WHAT THE EXERCISE ASKS
Take the entries below and print, exactly, the stretch from the line containing "split; [apply bool_decide_eq_true;" through the line containing "(** Two packets", both included.

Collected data
------------------------

(** C4: whatever TCP packets [onTCP] handles, in a row: every map
    access is made under the mutex of the map; a destination that is
    in the map under some key stays there, and is not replaced; the
    destinations started are as many as the keys the map gained; and
    when all the packets go to the same destination address, at most
    one destination is started for it, and none when the key is
    already present. *)
Theorem onTCP_one_origin_per_key (pkts : list ipPacket) (p : proxy) :
  let p' := foldl (fun p pkt => onTCP stackEnv now pkt p) p pkts in
  exists new,
    trace p' = trace p ++ new /\
    guarded new = true /\
    (forall k d, tcpConnTrack p !! k = Some d -> tcpConnTrack p' !! k = Some d) /\
    (length (acceptors new) + size (tcpConnTrack p) = size (tcpConnTrack p'))%nat /\
    (forall k, (forall pkt, pkt ∈ pkts -> dst (ft pkt) = k) ->
       (length (acceptors new) <= 1)%nat /\
       (is_Some (tcpConnTrack p !! k) ->
          acceptors new = [] /\ tcpConnTrack p' = tcpConnTrack p)).
Proof.
  cbn zeta. unfold guarded.
  revert p; induction pkts as [|pkt pkts IH]; intros p; cbn [foldl].
  - exists []. rewrite app_nil_r. repeat split; auto.
  - destruct (onTCP_step stackEnv now pkt p) as (new1 & Htr1 & Hl1 & Hstep).
    destruct (IH (onTCP stackEnv now pkt p))
      as (new2 & Htr2 & Hl2 & Hkeep & Hsize & Hsame).
    apply bool_decide_eq_true in Hl2.
    exists (new1 ++ new2).
    split; [rewrite Htr2, Htr1, app_assoc; reflexivity|].
    split; [apply bool_decide_eq_true; rewrite locks_app, Hl1; exact Hl2|].
    rewrite acceptors_app, length_app.
    destruct Hstep as [[Hm Ha]|(Hnone & d & Hm & Ha)].
    + rewrite Hm in *. rewrite Ha. cbn [length].
      split; [exact Hkeep|]. split; [exact Hsize|].
      intros k Hk.
      destruct (Hsame k) as [Hle Hpres].
      { intros q Hq. apply Hk. right. exact Hq. }
      split; [lia|]. intros Hin. destruct (Hpres Hin) as [-> ->]. auto.
    + rewrite Hm in *. rewrite Ha. cbn [length].
      split.
      { intros k d' Hkd. apply Hkeep. rewrite lookup_insert_ne; [exact Hkd|].
        intros <-. congruence. }
      split.
      { rewrite <- Hsize, map_size_insert_None by exact Hnone. lia. }
      intros k Hk.
      assert (Hkey : dst (ft pkt) = k) by (apply Hk; left).
      destruct (Hsame k) as [Hle Hpres].
      { intros q Hq. apply Hk. right. exact Hq. }
      destruct Hpres as [Hnil Hmap].
      { rewrite <- Hkey, lookup_insert_eq. eauto. }
      rewrite Hnil. split; [cbn; lia|].
      intros [d' Hd']. rewrite <- Hkey in Hd'. congruence.
Qed.

End OnTCPRun.

(** Two packets to 10.0.0.1:9 on a fresh proxy whose stack never
    fails: one destination is started. *)
Lemma onTCP_one_origin_per_key_witness :
  let pkt := mkPacket 6 (FourTuple (Addr "192.168.0.2" 40000) (Addr "10.0.0.1" 9))
                      [Byte.x45] in
  let p := newProxy (ApplyDefaults None) in
  exists new,
    trace (foldl (fun p pkt => onTCP (fun _ _ => None) 100 pkt p) p [pkt; pkt])
      = trace p ++ new /\
    (length (acceptors new) <= 1)%nat.
Proof.
  intros pkt p.
  destruct (onTCP_one_origin_per_key (fun _ _ => None) 100 [pkt; pkt] p)
    as (new & Htr & _ & _ & _ & Hsame).
  exists new. split; [exact Htr|].
  refine (proj1 (Hsame (Addr "10.0.0.1" 9) _)).
  intros q Hq.
  apply elem_of_cons in Hq as [->|Hq]; [reflexivity|].
  apply elem_of_cons in Hq as [->|Hq]; [reflexivity|].
  apply elem_of_nil in Hq. destruct Hq.
Defined.

(** ** The acceptor *)

Lemma accept_app (now : Z) (pre post : list accept_round) (dest : tcpDest) :
  accept now (pre ++ post) dest =
    match accept now pre dest with
    | (AcceptorAccepting, d, evs) =>
        let '(st, d', evs') := accept now post d in (st, d', evs ++ evs')
    | r => r
    end.
Proof.
  revert dest; induction pre as [|[[acceptedEp remote|e] dial] pre IH]; intros dest;
    cbn [app accept].
  - destruct (accept now post dest) as [[st d] evs]. reflexivity.
  - destruct dial as [up|err]; [|reflexivity].
    cbn. rewrite IH.
    destruct (accept now pre _) as [[[] d] evs]; [reflexivity|].
    destruct (accept now post d) as [[st' d'] evs']. reflexivity.
  - destruct (decide (e = ErrWouldBlock)); [|reflexivity].
    rewrite IH.
    destruct (accept now pre dest) as [[[] d] evs]; [reflexivity|].
    destruct (accept now post d) as [[st' d'] evs']. reflexivity.
Qed.

Lemma accept_dest_addr (now : Z) (script : list accept_round) (dest : tcpDest) :
  dest_addr (snd (fst (accept now script dest))) = dest_addr dest.
Proof.
  revert dest; induction script as [|[[acceptedEp remote|e] dial] script IH];
    intros dest; cbn [accept]; [reflexivity| |].
  - destruct dial as [up|err]; [|reflexivity].
    cbn. specialize (IH (set_conns
      (<[remote := set_ep (Some acceptedEp)
           (markActive now (mkBaseConn acceptedEp 0 (Some up) None
              (mkCloseable Open
                 (FinBaseConn (Some (FinCaller (mkCallerFinalizer acceptedEp None))))
                 None)))]> (conns dest)) dest)).
    destruct (accept now script _) as [[st d] evs]. exact IH.
  - destruct (decide (e = ErrWouldBlock)); [|reflexivity].
    specialize (IH dest). destruct (accept now script dest) as [[st d] evs]. exact IH.
Qed.

(** C6: a WouldBlock from [Accept] makes the acceptor wait on the
    notifier of the destination and call [Accept] again; and when, after
    any number of rounds that leave it running, the dial for an accepted
    flow fails, the acceptor dials, logs the failure and ends: the
    destination, and with it its map of connections, is as it was
    before that accept, no pump is started for the flow, and what the
    environment would answer next is never asked for. *)
Theorem accept_wouldblock_and_dial_failure (now : Z) (pre rest : list accept_round)
    (dest : tcpDest) (acceptedEp : N) (remote : FullAddress) (err : go_error)
    (dial : dial_result) :
  accept now ((AcceptErr ErrWouldBlock, dial) :: rest) dest =
    (fst (fst (accept now rest dest)), snd (fst (accept now rest dest)),
     EvWaitNotify (dest_id dest) :: snd (accept now rest dest)) /\
  (fst (fst (accept now pre dest)) = AcceptorAccepting ->
   accept now (pre ++ (AcceptOk acceptedEp remote, DialErr err) :: rest) dest =
     (AcceptorReturned,
      snd (fst (accept now pre dest)),
      snd (accept now pre dest) ++
        [EvDialTCP (dest_addr dest);
         EvLog LevelError "Unexpected error dialing upstream to %v: %v"])).
Proof.
  split.
  - cbn [accept]. destruct (decide (ErrWouldBlock = ErrWouldBlock)); [|congruence].
    destruct (accept now rest dest) as [[st d] evs]. reflexivity.
  - intros Hrun. rewrite accept_app.
    pose proof (accept_dest_addr now pre dest) as Haddr.
    destruct (accept now pre dest) as [[st d] evs]. cbn [fst snd] in *.
    subst st. cbn [accept]. rewrite Haddr. reflexivity.
Qed.

(** One accepted flow whose dial succeeds, then one whose dial fails:
    only the first is in the map. *)
Lemma accept_wouldblock_and_dial_failure_witness :
  let dest := mkTcpDest (mkBaseConn 1 0 None (Some 1%N)
                           (mkCloseable Open (FinBaseConn None) None))
                        "10.0.0.1:9" ∅ in
  let a1 := mkFullAddress 1 "192.168.0.2" 40000 in
  let a2 := mkFullAddress 1 "192.168.0.2" 40001 in
  let script := [(AcceptErr ErrWouldBlock, DialErr io_EOF);
                 (AcceptOk 11 a1, DialOk (mkUpstream 21 None))] in
  accept 100 (script ++ [(AcceptOk 12 a2, DialErr (PlainError "refused"))]) dest =
    (AcceptorReturned,
     snd (fst (accept 100 script dest)),
     snd (accept 100 script dest) ++
       [EvDialTCP "10.0.0.1:9";
        EvLog LevelError "Unexpected error dialing upstream to %v: %v"]) /\
  conns (snd (fst (accept 100 script dest))) !! a2 = None /\
  is_Some (conns (snd (fst (accept 100 script dest))) !! a1).
Proof.
  intros dest a1 a2 script.
  split.
  - exact (proj2 (accept_wouldblock_and_dial_failure 100 script [] dest 12 a2
                    (PlainError "refused") (DialErr io_EOF)) eq_refl).
  - split; [vm_compute; reflexivity|]. vm_compute. eexists. reflexivity.
Defined.
(** * MMO-WORLD: the world server ([server.js], [models/items.js])

    A shallow embedding of the WebSocket message handler, the collection
    timers and the connection life cycle of [server.js], and of the item
    templates of [models/items.js], followed by the properties of the
    specification that were checked against it.

    Conventions of the embedding.
    - A JavaScript number is a rational ([Q]): arithmetic is exact, so
      rounding, [NaN] and the infinities of IEEE doubles are outside the
      model.
    - [Math.sqrt] has no rational counterpart: a comparison
      [Math.sqrt(x) < t] with [0 <= t] is decided on the squares
      ([x < t * t]), see [sqrt_lt] and [sqrt_le].  Where the exact distance
      is within rounding error of a threshold, the source's test on doubles
      can come out differently; the general theorems take the outcome of
      the test, or a bound on the distance, as a hypothesis, and the
      examples that sit on a threshold use coordinates on which the double
      arithmetic is exact and are evaluated on binary64 numbers as well
      (module [Binary64]).
    - A string is a [string] of code units below 256.
    - Inbound messages are taken at the field types of the message
      catalogue (identifiers are strings, amounts are numbers); a field that
      the handler guards with [||] is optional.
    - [players] is a plain object: a key without a record still reads as
      truthy when it names a member that every object inherits from
      [Object.prototype] (see [inherited]).  The connection's own [playerId]
      is a [uuidv4()] result, which is never such a name.
    - Objects are never mutated while shared (a world item is pushed to an
      inventory and spliced from the world in the same callback; positions
      are replaced, never updated in place), so records are plain values. *)

From Stdlib Require Import ZArith QArith Reals Qreals String Ascii List Bool Lia DecimalString.
From Stdlib Require Floats.PrimFloat.
From stdpp Require Import base option gmap strings list.

Import ListNotations.
Local Open Scope string_scope.
Local Open Scope Q_scope.

(** ** JavaScript numbers and the [||] idiom *)

Definition Qlt_bool (x y : Q) : bool := negb (Qle_bool y x).

(** [Math.max(a, b)] and [Math.min(a, b)]. *)
Definition Math_max (a b : Q) : Q := if Qle_bool a b then b else a.
Definition Math_min (a b : Q) : Q := if Qle_bool a b then a else b.

(** [Math.pow(x, 2)]. *)
Definition Math_pow2 (x : Q) : Q := x * x.

(** [x || d] on an optional number. *)
Definition or_num (x : option Q) (d : Q) : Q :=
  match x with
  | Some q => if Qeq_bool q 0 then d else q
  | None => d
  end.

(** Truthiness of a string: the empty string is falsy. *)
Definition truthy_str (s : string) : bool :=
  match s with
  | EmptyString => false
  | String _ _ => true
  end.

(** [x || d] on an optional string. *)
Definition or_str (x : option string) (d : string) : string :=
  match x with
  | Some s => if truthy_str s then s else d
  | None => d
  end.

(** [Math.sqrt(x) < t] and [Math.sqrt(x) <= t] for [0 <= t], on the squares. *)
Definition sqrt_lt (x t : Q) : bool := Qlt_bool x (t * t).
Definition sqrt_le (x t : Q) : bool := Qle_bool x (t * t).

(** Decimal rendering of an integer inside a template literal. *)
Definition show_Z (z : Z) : string := NilZero.string_of_int (Z.to_int z).
(** [handleChange(field, value)], per field the form has an input for. *)
Definition withTitle (v : string) (t : Task) : Task :=
  mkTask (task_id t) v (task_description t) (task_status t) (task_priority t)
         (task_startDate t) (task_dueDate t) (task_closedDate t)
         (task_assignee t) (task_type t).

Definition withDescription (v : string) (t : Task) : Task :=
  mkTask (task_id t) (task_title t) v (task_status t) (task_priority t)
         (task_startDate t) (task_dueDate t) (task_closedDate t)
         (task_assignee t) (task_type t).

Definition withPriority (v : string) (t : Task) : Task :=
  mkTask (task_id t) (task_title t) (task_description t) (task_status t) v
         (task_startDate t) (task_dueDate t) (task_closedDate t)
         (task_assignee t) (task_type t).

Definition withAssignee (v : string) (t : Task) : Task :=
  mkTask (task_id t) (task_title t) (task_description t) (task_status t)
         (task_priority t) (task_startDate t) (task_dueDate t)
         (task_closedDate t) v (task_type t).

Definition withStartDate (v : string) (t : Task) : Task :=
  mkTask (task_id t) (task_title t) (task_description t) (task_status t)
         (task_priority t) v (task_dueDate t) (task_closedDate t)
         (task_assignee t) (task_type t).

Definition withClosedDate (v : string) (t : Task) : Task :=
  mkTask (task_id t) (task_title t) (task_description t) (task_status t)
         (task_priority t) (task_startDate t) (task_dueDate t) (Some v)
         (task_assignee t) (task_type t).

(** The [onChange] of the type select: switching to a milestone copies
    the due date into the start date. *)
Definition changeType (newType : TaskType) (formData : Task) : Task :=
  mkTask (task_id formData) (task_title formData) (task_description formData)
         (task_status formData) (task_priority formData)
         (match newType with
          | TypeMilestone => task_dueDate formData
          | TypeTask => task_startDate formData
          end)
         (task_dueDate formData) (task_closedDate formData)
         (task_assignee formData) newType.

(** The [onChange] of the due date input. *)
Definition changeDueDate (val : string) (prev : Task) : Task :=
  mkTask (task_id prev) (task_title prev) (task_description prev)
         (task_status prev) (task_priority prev)
         (match task_type prev with
          | TypeMilestone => val
          | TypeTask => task_startDate prev
          end)
         val (task_closedDate prev) (task_assignee prev) (task_type prev).

Inductive Event : Type :=
  | ChangeTitle (v : string)
  | ChangeType (newType : TaskType)
  | ChangeDescription (v : string)
  | ChangeStatus (v : string)
  | ChangePriority (v : string)
  | ChangeAssignee (v : string)
  | ChangeDueDate (v : string)
  | ChangeStartDate (v : string)
  | ChangeClosedDate (v : string).

Definition handle (ev : Event) (formData : Task) : Task :=
  match ev with
  | ChangeTitle v => withTitle v formData
  | ChangeType newType => changeType newType formData
  | ChangeDescription v => withDescription v formData
  | ChangeStatus v => App.withStatus v formData
  | ChangePriority v => withPriority v formData
  | ChangeAssignee v => withAssignee v formData
  | ChangeDueDate v => changeDueDate v formData
  | ChangeStartDate v => withStartDate v formData
  | ChangeClosedDate v => withClosedDate v formData
  end.

(** The start date input is rendered for a task only, the closed date
    input for a task that is Done. *)
Definition deliverable (ev : Event) (formData : Task) : Prop :=
  match ev with
  | ChangeStartDate _ => task_type formData = TypeTask
  | ChangeClosedDate _ =>
      task_type formData = TypeTask ∧ task_status formData = "Done"
  | _ => True
  end.

(** The form data the form can hold after mounting over [initialData]. *)
Inductive reachable (initialData : Task) : Task → Prop :=
  | reachable_mount : reachable initialData initialData
  | reachable_handle (ev : Event) (formData : Task) :
      reachable initialData formData → deliverable ev formData →
      reachable initialData (handle ev formData).

End TaskForm.

(* ===================================================================== *)
(** * Vocabulary of the specification *)
(* ===================================================================== *)

(** The array after the two [splice] calls, when both keys are in the
    order: the element at the dragged index is deleted and the dragged
    key is put at the index the target had before the deletion. *)
Definition moved (order : list string) (i j : nat) (dragged : string) : list string :=
  take j (delete i order) ++ dragged :: drop j (delete i order).

(** [dragged] stands immediately before [target] in [l]. *)
Definition immediately_before (dragged target : string) (l : list string) : Prop :=
  ∃ l1 l2 : list string, l = l1 ++ dragged :: target :: l2.







(** The distance from one instant to another, in days of 86,400,000
    milliseconds. *)
Definition days_between (from to : Z) : Q :=
  ((inject_Z to - inject_Z from) / 86400000)%Q.

(** What a cell of a widths object holds after it was saved and loaded:
    [JSON] has no [NaN], which comes back as [null]. *)
Definition reloaded (v : JS.Value) : JS.Value :=
  match v with
  | JS.NaN => JS.Null
  | _ => v
  end.

(** A cell holds a width of at least 80 pixels. *)
Definition at_least_80 (v : JS.Value) : Prop :=
  match v with
  | JS.Num z => (80 ≤ z)%Z
  | _ => False
  end.

(** A grid state for the examples: default task-list layout, nothing
    selected, no drag in progress. *)
Definition sample_widths : gmap string JS.Value :=
  <["title" := JS.Num 250]>
    (<["status" := JS.Num 120]> (<["priority" := JS.Num 120]> ∅)).

Definition sample_state (order : list string) (dragged : option string)
    (sel : gset string) : TaskListView.State :=
  TaskListView.mkState sel sample_widths order None dragged ∅ None.

Definition sample_task (id title status priority startDate dueDate : string)
    (ty : TaskType) : Task :=
  mkTask id title "" status priority startDate dueDate None "" ty.

Definition three_tasks : list Task :=
  [ sample_task "t1" "Design Mockups" "Done" "High" "2024-01-01" "2024-01-04" TypeTask;
    sample_task "t2" "Develop API" "Doing" "Critical" "2024-01-05" "2024-01-09" TypeTask;
    sample_task "t3" "Launch" "To Do" "High" "2024-01-10" "2024-01-10" TypeMilestone ].

(** [three_tasks] and a task with the dates of its milestone. *)
Definition gantt_tasks : list Task :=
  three_tasks
  ++ [ sample_task "t4" "Release notes" "To Do" "Low" "2024-01-10" "2024-01-10" TypeTask ].

(** A handler's result has the projects of the state it started from,
    under the same ids and in the same order, and every project whose id
    is not [activeProjectId] is as it was. *)
Definition touches_only_active (st st' : App.State) : Prop :=
  map project_id (App.projects st') = map project_id (App.projects st)
  ∧ ∀ (i : nat) (p : Project),
      App.projects st !! i = Some p → project_id p ≠ App.activeProjectId st →
      App.projects st' !! i = Some p.

(** A workspace for the examples: an owner, an admin and a member; the
    member is assigned to the first project only. *)
Definition sample_users : list User :=
  [ mkUser "u1" "John Doe" "Owner" "bg-blue-500" None;
    mkUser "u2" "Alice Smith" "Admin" "bg-purple-500" None;
    mkUser "u3" "Bob Johnson" "Member" "bg-emerald-500" None ].

Definition sample_projects : list Project :=
  [ mkProject "p1" "Website Redesign" three_tasks [] ["u1"; "u2"; "u3"];
    mkProject "p2" "Mobile App Launch" [] [] ["u1"; "u2"] ].
(** The scoring steps of the inference loop, from the flattened logits to
    [predict_value]. *)
Definition predict_value (vocab : gmap string nat) (logits : list T) (len_choices : nat)
  : result string :=
  target <- target_logit_list vocab logits len_choices ;;
  let probs := softmax target in
  k <- argmax probs ;;
  pred_choice k.

Definition infer (vocab : gmap string nat) (output : list (list (list T))) (len_choices : nat)
  : result string :=
  logits <- last_position output ;;
  predict_value vocab logits len_choices.

(** The first argument of [preprocess_logits_for_metrics]: a tensor of
    shape (batch, position, vocabulary) or a tuple whose head is one. *)
Inductive LogitsArg : Type :=
| Tensor (t : list (list (list T)))
| Tuple (ts : list (list (list (list T)))).

Definition digit_tokens : list string := ["1"; "2"; "3"; "4"; "5"].

(** [preprocess_logits_for_metrics(logits, labels)]. *)
Definition preprocess_logits_for_metrics {L : Type} (vocab : gmap string nat)
  (logits : LogitsArg) (labels : L) : result (list (list T)) :=
  logits <- match logits with
            | Tensor t => Ok t
            | Tuple ts => list_getitem ts 0
            end ;;
  logit_idx <- mapM (vocab_get vocab) digit_tokens ;;
  mapM (fun example =>
          row <- list_getitem_neg example 2 ;;
          mapM (list_getitem row) logit_idx)
       logits.

(** The predictions of [compute_metrics]: softmax over each row kept by
    [preprocess_logits_for_metrics], then the position of the maximum. *)
Definition compute_metrics_predictions (logits : list (list T)) : result (list nat) :=
  mapM (fun row => argmax (softmax row)) logits.

(** Training evaluation, from the model output to the predictions. *)
Definition eval_predictions {L : Type} (vocab : gmap string nat) (logits : LogitsArg)
  (labels : L) : result (list nat) :=
  kept <- preprocess_logits_for_metrics vocab logits labels ;;
  compute_metrics_predictions kept.

End WithScalar.

(** The digits a record with [n] choices offers: ["1"], ..., [str(n)]. *)
Definition valid_digits (n : nat) : list string :=
  map (fun i => str_of_nat (i + 1)) (seq 0 n).

(** The answer digit a 0-indexed prediction stands for. *)
Definition digit_of_prediction (k : nat) : string := str_of_nat (k + 1).

(** Exact rational scores, with powers of two in place of the exponential:
    the interpretation the examples are evaluated in. *)
#[export] Instance QScalar : Scalar Q := {
  s_zero := 0%Q;
  s_add := Qplus;
  s_exp := fun q => Qpower 2%Q (Qfloor q);
  s_div := Qdiv;
  s_gtb := fun a b => negb (Qle_bool a b);
}.

(** A vocabulary of seven tokens in which the digits have ids 2 to 6. *)
Definition sample_vocab : gmap string nat :=
  {[ "<pad>" := 0; "<eos>" := 1; "1" := 2; "2" := 3; "3" := 4; "4" := 5; "5" := 6 ]}.

(** Logits over the sample vocabulary: the digits ["1"] to ["5"] (ids 2
    to 6) score 1, 5, 3, 2 and 7. *)
Definition sample_logits : list Q := [0; 0; 1; 5; 3; 2; 7]%Q.

End Scorer.

(* ===================================================================== *)
(** ** Entry point and the guarded block of [main]                        *)
(* ===================================================================== *)

Module Cli.

Definition SEED : nat := 2024.

(** What a run shows: a prompt on the terminal, a logged error, the
    release of the accelerator cache. *)
Inductive event : Type :=
| Prompted (msg : string)
| LoggedError (e : exn)
| EmptiedCache.

Definition missing_prompt : string := "run name is missing, please add run name : ".

(** The [try] part of the entry point:
    [sys.argv[sys.argv.index('--run_name') + 1]]. *)
Definition argv_run_name (argv : list string) : result string :=
  argv_run_index <- (i <- list_index "--run_name" argv ;; Ok (i + 1)) ;;
  list_getitem argv argv_run_index.

(** The [while argv_run_name == '':] loop over the lines that [input]
    reads; at the end of the input [input] raises [EOFError]. *)
Fixpoint ask_run_name (stdin : list string) : list event * result string :=
  match stdin with
  | [] => ([Prompted missing_prompt], Raise EOFError)
  | line :: rest =>
      if String.eqb line "" then
        let '(shown, r) := ask_run_name rest in (Prompted missing_prompt :: shown, r)
      else ([Prompted missing_prompt], Ok line)
  end.

(** The entry point up to the call of [main]: the events so far and the
    arguments [(run_name, debug)] of the call, or the uncaught exception.
    Only [ValueError] is handled. *)
Definition entry (argv stdin : list string) : list event * result (string * bool) :=
  match argv_run_name argv with
  | Ok name => ([], Ok (name, true))
  | Raise ValueError =>
      let '(shown, r) := ask_run_name stdin in
      (shown, name <- r ;; Ok (name, true))
  | Raise e => ([], Raise e)
  end.

Section WithSample.

Context {Row : Type}.

(** [DataFrame.sample(n, random_state=seed)]: the sampled rows, or the
    exception it raises. *)
Variable sample : nat -> nat -> list Row -> result (list Row).

(** [dataset.sample(500, random_state=SEED).reset_index(drop=True) if debug
    else dataset]; renumbering the index leaves the rows as they are. *)
Definition load_dataset (debug : bool) (dataset : list Row) : result (list Row) :=
  if debug then sample 500 SEED dataset else Ok dataset.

------------------------

REPLY TO THE TASK
    split; [apply bool_decide_eq_true; rewrite locks_app, Hl1; exact Hl2|].
    rewrite acceptors_app, length_app.
    destruct Hstep as [[Hm Ha]|(Hnone & d & Hm & Ha)].
    + rewrite Hm in *. rewrite Ha. cbn [length].
      split; [exact Hkeep|]. split; [exact Hsize|].
      intros k Hk.
      destruct (Hsame k) as [Hle Hpres].
      { intros q Hq. apply Hk. right. exact Hq. }
      split; [lia|]. intros Hin. destruct (Hpres Hin) as [-> ->]. auto.
    + rewrite Hm in *. rewrite Ha. cbn [length].
      split.
      { intros k d' Hkd. apply Hkeep. rewrite lookup_insert_ne; [exact Hkd|].
        intros <-. congruence. }
      split.
      { rewrite <- Hsize, map_size_insert_None by exact Hnone. lia. }
      intros k Hk.
      assert (Hkey : dst (ft pkt) = k) by (apply Hk; left).
      destruct (Hsame k) as [Hle Hpres].
      { intros q Hq. apply Hk. right. exact Hq. }
      destruct Hpres as [Hnil Hmap].
      { rewrite <- Hkey, lookup_insert_eq. eauto. }
      rewrite Hnil. split; [cbn; lia|].
      intros [d' Hd']. rewrite <- Hkey in Hd'. congruence.
Qed.

End OnTCPRun.

(** Two packets to 10.0.0.1:9 on a fresh proxy whose stack never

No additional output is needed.